Give the number of lines in the entries that contain "handles". State only the count.

DATA FOR REVIEW: Begin

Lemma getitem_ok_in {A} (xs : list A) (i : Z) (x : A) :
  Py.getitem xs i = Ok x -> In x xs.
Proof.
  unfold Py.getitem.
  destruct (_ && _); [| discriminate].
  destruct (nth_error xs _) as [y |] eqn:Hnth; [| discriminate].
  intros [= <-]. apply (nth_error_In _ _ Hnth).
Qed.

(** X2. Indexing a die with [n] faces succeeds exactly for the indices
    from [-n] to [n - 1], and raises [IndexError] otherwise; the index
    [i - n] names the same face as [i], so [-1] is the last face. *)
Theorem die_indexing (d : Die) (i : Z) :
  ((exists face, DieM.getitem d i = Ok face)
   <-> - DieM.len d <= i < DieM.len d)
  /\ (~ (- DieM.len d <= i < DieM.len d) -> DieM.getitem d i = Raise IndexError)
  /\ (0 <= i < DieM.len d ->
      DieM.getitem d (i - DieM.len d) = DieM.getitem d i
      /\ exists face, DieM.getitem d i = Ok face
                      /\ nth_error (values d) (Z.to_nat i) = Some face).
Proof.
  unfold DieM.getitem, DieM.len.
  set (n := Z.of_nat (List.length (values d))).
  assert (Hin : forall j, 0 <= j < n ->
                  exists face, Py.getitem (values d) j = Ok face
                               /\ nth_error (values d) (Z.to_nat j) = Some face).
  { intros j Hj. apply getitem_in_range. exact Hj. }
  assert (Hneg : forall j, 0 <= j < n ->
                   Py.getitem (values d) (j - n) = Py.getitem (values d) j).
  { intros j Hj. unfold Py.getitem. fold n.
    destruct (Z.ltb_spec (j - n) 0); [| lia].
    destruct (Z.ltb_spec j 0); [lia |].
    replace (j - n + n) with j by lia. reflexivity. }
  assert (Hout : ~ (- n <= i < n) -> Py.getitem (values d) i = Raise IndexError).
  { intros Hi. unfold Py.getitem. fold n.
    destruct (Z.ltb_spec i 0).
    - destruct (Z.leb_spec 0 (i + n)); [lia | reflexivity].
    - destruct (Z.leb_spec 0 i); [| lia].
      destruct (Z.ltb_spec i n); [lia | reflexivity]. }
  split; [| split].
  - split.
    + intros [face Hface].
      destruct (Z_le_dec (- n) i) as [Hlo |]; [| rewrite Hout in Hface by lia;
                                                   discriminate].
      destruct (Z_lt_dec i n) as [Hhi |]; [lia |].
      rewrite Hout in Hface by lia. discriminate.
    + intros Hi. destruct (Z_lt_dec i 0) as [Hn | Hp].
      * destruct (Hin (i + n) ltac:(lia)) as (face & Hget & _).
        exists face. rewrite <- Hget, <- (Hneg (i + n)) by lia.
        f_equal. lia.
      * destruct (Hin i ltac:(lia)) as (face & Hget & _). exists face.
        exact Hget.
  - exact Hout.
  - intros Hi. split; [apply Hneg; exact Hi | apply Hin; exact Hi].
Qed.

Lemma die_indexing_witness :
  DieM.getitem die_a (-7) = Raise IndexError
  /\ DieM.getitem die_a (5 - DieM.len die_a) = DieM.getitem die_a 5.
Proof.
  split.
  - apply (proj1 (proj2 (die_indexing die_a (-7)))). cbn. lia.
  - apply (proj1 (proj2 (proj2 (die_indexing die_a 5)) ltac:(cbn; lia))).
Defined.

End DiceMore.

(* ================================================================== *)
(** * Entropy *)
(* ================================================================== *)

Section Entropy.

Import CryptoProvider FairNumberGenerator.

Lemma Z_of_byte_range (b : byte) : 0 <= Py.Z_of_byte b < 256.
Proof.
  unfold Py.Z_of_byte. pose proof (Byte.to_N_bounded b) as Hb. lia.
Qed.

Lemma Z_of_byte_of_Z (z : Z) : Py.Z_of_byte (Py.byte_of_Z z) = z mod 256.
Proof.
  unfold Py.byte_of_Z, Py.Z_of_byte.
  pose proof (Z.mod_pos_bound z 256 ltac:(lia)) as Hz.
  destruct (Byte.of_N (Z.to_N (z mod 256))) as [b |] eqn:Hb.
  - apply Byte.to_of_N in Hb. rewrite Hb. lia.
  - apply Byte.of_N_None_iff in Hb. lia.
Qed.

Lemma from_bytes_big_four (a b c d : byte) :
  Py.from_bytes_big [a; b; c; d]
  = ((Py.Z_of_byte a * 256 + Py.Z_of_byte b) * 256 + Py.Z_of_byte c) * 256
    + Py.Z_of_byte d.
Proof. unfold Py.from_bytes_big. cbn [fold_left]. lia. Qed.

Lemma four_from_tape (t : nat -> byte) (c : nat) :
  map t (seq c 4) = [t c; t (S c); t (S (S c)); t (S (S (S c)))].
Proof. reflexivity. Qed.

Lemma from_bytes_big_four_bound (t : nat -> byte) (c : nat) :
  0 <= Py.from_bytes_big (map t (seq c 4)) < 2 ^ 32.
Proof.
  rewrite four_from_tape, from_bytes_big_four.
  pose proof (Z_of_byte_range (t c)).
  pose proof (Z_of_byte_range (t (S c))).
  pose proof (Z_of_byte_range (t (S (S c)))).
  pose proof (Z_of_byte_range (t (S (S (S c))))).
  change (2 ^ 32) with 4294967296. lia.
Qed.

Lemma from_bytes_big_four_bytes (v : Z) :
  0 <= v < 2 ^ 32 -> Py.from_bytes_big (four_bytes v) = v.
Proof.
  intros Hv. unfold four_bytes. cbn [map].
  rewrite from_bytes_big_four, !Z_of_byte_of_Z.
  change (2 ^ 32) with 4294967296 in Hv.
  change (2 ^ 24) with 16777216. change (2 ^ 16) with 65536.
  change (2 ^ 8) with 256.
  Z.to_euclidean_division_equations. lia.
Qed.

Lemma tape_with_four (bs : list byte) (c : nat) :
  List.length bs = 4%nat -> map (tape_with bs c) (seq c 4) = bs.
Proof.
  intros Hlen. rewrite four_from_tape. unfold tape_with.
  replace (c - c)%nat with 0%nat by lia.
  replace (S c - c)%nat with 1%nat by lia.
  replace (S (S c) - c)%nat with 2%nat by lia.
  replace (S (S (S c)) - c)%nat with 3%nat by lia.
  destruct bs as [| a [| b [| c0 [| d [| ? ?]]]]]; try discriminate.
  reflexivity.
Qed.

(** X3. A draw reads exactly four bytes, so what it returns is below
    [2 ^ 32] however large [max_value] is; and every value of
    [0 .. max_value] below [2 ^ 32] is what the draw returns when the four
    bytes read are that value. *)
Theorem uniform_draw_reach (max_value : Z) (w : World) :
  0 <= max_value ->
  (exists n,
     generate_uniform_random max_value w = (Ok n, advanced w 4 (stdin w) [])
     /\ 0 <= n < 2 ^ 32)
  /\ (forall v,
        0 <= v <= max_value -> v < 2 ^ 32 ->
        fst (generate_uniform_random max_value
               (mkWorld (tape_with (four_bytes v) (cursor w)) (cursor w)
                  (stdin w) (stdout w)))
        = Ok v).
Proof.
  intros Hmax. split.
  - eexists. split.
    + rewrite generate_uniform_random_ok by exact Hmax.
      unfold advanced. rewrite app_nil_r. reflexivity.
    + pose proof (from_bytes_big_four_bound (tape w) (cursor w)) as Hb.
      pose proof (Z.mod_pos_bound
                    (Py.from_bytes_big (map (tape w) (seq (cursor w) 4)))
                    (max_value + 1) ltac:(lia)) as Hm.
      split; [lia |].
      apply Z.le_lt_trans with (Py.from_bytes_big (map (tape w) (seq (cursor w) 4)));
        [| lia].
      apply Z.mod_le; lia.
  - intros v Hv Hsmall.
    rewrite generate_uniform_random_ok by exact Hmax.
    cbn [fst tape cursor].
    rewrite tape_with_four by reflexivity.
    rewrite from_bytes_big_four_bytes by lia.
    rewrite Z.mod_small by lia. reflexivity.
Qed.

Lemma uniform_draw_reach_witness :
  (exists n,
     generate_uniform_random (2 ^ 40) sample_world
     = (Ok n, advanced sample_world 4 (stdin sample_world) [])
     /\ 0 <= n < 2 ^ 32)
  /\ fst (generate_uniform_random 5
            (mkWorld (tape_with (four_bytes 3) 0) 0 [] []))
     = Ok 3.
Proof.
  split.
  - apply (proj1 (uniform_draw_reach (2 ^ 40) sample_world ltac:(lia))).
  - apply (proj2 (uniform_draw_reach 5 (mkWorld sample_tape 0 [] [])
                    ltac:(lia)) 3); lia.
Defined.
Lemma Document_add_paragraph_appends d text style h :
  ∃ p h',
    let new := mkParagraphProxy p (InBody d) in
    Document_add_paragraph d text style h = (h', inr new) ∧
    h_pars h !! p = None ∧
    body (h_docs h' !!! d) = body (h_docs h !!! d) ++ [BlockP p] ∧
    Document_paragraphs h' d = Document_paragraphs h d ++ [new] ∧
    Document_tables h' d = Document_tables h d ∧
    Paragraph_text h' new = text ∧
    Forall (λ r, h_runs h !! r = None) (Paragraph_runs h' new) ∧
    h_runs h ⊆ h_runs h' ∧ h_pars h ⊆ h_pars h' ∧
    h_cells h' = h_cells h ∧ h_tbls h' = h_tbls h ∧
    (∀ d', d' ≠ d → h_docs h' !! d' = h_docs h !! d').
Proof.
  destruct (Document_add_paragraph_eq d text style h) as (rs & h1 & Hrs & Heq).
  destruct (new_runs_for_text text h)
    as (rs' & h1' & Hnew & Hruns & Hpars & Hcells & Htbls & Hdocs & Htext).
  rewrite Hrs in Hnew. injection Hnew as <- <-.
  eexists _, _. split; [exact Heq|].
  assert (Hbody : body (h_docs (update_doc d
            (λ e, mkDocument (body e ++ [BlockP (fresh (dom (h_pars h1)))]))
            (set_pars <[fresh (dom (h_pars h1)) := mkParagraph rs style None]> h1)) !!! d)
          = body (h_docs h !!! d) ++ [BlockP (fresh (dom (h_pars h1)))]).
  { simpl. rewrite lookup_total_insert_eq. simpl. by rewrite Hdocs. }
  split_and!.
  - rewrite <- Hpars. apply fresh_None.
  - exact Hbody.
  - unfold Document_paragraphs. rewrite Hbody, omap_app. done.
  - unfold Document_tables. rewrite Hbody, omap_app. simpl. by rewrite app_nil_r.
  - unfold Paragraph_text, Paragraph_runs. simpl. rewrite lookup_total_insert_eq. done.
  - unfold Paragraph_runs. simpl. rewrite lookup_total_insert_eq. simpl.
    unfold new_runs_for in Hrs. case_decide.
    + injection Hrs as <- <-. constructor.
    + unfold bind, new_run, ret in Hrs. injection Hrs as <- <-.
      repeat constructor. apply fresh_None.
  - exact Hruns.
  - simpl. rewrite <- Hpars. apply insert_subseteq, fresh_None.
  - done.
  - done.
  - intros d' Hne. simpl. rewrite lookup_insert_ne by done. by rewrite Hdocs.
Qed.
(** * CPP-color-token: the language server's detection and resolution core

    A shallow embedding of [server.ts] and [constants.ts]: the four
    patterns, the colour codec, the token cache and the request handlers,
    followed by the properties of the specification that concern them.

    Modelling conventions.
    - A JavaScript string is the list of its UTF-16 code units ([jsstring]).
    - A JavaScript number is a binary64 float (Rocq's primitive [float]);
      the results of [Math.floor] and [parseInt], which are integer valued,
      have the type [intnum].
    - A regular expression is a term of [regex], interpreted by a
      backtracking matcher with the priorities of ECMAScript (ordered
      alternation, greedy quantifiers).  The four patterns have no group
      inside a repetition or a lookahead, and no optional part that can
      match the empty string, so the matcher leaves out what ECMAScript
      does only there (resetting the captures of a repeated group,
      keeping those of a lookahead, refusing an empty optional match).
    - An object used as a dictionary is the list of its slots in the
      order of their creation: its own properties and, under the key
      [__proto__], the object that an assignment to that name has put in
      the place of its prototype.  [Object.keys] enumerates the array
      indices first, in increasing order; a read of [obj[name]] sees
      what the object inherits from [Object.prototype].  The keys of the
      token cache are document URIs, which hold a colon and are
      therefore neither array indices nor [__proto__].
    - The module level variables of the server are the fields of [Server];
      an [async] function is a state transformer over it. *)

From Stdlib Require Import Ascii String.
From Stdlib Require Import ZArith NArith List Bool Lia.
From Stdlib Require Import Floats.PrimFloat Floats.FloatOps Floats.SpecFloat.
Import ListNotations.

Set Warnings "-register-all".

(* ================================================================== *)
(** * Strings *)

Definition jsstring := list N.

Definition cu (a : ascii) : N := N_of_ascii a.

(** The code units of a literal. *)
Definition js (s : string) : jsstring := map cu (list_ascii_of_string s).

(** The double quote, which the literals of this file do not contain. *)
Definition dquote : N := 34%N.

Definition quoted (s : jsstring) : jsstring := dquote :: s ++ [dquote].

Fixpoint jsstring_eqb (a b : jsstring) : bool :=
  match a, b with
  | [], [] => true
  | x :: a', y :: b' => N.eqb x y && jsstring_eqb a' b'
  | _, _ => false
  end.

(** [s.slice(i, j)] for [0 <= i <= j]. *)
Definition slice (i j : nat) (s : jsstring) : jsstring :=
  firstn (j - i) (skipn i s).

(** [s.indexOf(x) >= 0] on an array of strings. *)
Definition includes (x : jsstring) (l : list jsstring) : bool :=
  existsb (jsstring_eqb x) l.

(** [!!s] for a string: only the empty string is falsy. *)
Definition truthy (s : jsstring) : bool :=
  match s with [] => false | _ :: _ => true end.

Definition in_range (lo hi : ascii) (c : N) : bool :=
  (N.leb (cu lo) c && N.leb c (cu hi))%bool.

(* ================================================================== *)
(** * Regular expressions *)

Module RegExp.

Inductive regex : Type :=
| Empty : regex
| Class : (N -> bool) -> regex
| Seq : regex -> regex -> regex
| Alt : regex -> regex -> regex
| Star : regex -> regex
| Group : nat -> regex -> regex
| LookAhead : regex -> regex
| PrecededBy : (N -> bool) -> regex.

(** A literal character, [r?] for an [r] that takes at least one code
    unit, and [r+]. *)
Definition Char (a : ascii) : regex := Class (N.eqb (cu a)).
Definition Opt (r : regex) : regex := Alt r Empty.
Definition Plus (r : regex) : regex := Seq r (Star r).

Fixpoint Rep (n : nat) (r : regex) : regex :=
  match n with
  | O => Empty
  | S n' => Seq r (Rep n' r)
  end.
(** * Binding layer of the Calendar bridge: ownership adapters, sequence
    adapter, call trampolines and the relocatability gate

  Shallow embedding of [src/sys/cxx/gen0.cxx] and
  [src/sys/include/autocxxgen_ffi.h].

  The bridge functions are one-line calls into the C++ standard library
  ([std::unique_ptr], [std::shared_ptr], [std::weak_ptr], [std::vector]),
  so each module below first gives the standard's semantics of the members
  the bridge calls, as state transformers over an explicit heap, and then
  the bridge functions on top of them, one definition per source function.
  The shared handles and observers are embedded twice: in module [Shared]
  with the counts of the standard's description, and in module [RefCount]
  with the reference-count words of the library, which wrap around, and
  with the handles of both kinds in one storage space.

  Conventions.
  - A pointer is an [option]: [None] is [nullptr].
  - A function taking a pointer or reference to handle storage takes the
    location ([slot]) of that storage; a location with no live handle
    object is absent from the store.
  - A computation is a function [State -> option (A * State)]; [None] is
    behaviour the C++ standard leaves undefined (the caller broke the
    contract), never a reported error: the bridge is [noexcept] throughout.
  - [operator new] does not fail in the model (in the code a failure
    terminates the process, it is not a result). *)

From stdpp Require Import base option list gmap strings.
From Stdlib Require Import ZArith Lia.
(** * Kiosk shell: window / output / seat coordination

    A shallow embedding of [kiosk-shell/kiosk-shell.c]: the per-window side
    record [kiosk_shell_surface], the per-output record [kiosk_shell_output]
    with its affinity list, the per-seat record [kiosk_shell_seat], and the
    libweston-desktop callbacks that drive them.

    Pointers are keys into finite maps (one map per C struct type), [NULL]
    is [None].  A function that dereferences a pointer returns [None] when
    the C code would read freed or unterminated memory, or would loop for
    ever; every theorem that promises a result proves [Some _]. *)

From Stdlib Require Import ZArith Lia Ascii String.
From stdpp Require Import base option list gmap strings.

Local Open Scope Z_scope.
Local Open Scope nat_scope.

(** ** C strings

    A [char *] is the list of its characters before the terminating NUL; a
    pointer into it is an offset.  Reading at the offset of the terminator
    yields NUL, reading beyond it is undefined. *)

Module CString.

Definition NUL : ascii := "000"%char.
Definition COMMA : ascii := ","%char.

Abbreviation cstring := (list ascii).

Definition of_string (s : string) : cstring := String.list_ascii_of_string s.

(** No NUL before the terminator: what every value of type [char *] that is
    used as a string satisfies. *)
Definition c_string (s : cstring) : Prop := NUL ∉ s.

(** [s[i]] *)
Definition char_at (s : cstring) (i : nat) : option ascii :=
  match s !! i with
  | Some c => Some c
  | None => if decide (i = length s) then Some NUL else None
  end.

DATA FOR REVIEW: End

[EXERCISE ANSWER]
2